» **GIVEN INFORMATION**:
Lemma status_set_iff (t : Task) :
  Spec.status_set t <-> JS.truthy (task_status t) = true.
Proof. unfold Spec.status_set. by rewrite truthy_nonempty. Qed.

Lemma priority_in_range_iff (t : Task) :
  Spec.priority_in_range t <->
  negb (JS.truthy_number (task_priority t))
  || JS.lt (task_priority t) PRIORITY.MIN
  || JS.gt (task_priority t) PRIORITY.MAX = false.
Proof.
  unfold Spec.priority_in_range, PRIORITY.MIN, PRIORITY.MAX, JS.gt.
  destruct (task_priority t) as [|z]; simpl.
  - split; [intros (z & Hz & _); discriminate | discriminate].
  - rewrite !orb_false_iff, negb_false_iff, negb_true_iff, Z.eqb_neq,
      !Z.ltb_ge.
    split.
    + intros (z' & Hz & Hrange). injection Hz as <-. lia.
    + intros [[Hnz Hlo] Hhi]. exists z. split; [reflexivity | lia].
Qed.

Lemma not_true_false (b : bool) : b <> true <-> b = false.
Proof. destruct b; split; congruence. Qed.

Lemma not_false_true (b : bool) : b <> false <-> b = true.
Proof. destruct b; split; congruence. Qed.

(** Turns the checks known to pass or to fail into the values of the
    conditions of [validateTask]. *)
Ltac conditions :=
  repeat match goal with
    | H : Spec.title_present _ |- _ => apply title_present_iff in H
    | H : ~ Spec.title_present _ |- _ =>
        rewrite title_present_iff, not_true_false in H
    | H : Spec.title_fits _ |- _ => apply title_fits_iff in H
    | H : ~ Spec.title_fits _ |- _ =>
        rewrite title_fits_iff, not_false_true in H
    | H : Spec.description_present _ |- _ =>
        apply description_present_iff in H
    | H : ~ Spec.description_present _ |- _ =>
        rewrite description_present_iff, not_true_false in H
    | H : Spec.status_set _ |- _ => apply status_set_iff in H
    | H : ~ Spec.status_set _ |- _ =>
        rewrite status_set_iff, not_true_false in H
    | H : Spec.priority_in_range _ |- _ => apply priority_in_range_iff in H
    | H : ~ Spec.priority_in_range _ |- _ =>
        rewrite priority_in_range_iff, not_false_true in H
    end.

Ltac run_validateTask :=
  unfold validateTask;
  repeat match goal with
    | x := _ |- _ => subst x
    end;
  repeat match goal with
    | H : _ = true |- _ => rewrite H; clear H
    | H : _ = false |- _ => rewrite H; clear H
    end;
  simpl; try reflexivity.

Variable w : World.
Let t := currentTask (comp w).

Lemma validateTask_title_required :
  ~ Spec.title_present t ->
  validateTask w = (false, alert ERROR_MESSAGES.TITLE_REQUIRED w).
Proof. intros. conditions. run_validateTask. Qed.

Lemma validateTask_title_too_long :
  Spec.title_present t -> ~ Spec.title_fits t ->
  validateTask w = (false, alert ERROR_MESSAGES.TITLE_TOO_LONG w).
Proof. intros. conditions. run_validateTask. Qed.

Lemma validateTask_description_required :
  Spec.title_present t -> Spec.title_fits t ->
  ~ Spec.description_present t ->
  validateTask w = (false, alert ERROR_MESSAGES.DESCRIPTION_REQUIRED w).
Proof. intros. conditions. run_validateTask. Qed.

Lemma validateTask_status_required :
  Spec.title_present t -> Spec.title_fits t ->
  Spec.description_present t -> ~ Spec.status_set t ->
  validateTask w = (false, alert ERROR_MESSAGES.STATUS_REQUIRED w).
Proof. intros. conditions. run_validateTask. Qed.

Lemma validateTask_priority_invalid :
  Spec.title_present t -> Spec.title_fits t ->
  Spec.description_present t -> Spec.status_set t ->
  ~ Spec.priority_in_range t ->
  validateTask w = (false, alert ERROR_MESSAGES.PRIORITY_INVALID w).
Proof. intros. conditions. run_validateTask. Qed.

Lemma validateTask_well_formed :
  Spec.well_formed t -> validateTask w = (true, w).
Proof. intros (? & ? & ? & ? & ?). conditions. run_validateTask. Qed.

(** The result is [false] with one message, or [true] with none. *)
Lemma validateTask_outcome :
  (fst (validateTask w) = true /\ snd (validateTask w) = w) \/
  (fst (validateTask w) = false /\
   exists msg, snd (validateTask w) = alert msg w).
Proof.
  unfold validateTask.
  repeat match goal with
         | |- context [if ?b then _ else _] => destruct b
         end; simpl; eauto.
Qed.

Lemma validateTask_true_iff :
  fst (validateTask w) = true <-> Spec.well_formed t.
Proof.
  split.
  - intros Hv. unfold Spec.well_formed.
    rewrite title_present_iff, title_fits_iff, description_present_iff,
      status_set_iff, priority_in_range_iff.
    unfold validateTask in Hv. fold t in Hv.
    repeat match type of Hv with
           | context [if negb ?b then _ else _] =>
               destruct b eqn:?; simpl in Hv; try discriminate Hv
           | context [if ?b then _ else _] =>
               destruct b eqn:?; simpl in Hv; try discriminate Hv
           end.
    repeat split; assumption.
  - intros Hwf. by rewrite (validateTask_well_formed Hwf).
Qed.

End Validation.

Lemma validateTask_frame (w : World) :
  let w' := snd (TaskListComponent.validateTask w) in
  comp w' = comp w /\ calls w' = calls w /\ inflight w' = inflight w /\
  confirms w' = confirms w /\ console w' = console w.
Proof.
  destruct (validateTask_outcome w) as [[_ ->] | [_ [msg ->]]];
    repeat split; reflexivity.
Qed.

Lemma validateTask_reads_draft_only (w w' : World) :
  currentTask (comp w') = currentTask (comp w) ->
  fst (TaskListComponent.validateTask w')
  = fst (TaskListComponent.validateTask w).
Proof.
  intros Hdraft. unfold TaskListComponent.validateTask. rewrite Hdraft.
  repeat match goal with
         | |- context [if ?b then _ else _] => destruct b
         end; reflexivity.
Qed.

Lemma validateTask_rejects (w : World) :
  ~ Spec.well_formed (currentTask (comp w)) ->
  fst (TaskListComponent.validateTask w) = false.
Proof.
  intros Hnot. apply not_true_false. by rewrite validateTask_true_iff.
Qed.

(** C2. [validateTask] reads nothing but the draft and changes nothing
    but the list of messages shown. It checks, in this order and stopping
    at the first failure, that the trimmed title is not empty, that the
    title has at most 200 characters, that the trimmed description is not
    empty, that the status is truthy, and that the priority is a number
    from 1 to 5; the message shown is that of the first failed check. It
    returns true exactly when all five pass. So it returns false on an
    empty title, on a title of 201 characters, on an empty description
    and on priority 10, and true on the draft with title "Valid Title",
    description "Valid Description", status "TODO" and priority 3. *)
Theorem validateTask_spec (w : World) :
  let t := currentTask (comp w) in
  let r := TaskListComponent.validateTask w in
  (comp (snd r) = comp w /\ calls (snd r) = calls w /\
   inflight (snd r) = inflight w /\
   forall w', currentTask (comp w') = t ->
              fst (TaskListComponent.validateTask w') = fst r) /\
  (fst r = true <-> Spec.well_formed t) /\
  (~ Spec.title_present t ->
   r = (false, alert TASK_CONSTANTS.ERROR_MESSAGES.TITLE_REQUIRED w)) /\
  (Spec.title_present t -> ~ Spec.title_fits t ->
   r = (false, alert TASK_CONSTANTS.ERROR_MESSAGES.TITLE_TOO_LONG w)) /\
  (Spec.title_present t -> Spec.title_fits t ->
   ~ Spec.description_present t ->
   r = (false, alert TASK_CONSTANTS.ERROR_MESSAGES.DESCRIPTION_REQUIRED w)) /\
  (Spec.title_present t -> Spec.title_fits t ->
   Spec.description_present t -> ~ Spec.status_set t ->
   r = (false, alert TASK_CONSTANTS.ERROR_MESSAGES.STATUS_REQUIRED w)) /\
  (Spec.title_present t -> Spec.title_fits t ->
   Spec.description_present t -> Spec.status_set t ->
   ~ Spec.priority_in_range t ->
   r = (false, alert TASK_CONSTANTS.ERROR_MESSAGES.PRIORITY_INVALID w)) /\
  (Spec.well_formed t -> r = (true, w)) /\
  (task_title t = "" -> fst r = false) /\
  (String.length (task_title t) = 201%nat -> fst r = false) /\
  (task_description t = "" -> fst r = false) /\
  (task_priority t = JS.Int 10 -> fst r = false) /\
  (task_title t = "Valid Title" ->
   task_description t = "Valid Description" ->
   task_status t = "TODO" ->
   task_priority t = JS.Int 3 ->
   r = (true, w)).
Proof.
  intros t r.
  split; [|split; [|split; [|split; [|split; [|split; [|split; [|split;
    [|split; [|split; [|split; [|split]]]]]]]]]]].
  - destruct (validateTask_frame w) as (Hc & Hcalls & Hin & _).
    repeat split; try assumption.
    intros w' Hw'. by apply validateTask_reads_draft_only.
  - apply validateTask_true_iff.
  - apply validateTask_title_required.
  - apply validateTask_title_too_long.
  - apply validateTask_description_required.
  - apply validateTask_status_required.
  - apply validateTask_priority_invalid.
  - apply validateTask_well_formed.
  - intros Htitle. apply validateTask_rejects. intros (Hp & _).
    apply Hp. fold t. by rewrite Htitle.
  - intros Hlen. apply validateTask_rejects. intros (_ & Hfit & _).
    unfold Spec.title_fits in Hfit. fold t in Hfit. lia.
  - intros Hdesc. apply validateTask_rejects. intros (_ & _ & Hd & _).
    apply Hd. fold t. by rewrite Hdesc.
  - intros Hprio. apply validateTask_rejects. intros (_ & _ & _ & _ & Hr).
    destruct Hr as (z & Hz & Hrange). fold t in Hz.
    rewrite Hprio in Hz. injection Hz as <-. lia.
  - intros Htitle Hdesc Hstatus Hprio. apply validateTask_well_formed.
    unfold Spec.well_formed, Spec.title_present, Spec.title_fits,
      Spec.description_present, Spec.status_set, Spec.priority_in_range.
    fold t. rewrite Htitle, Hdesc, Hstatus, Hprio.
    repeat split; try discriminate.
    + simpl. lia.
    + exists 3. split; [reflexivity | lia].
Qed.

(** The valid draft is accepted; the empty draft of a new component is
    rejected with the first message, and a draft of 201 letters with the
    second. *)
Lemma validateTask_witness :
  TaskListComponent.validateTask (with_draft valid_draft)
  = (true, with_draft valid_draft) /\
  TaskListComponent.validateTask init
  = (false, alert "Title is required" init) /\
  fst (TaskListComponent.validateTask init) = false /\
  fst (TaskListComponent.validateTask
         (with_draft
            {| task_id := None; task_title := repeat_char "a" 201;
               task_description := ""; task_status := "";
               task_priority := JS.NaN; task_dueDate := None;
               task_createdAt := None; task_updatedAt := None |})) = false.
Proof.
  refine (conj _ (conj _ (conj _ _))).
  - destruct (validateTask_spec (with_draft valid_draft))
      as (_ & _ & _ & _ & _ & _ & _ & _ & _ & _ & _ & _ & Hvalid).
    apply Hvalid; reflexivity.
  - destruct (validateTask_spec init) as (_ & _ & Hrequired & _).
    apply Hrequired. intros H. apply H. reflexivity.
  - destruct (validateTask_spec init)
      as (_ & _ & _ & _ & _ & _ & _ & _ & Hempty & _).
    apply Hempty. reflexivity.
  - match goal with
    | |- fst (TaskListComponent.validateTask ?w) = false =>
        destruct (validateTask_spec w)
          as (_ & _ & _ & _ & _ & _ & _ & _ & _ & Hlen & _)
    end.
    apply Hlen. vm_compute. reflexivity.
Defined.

» **WHAT TO DO**:
Among the entries above, the line containing "Spec.priority_in_range t <->", the line containing "destruct (task_priority t) as [|z]; simpl.", and all lines between them are to be restated word for word; nothing else belongs in the reply.

» **YOUR RESPONSE**:
  Spec.priority_in_range t <->
  negb (JS.truthy_number (task_priority t))
  || JS.lt (task_priority t) PRIORITY.MIN
  || JS.gt (task_priority t) PRIORITY.MAX = false.
Proof.
  unfold Spec.priority_in_range, PRIORITY.MIN, PRIORITY.MAX, JS.gt.
  destruct (task_priority t) as [|z]; simpl.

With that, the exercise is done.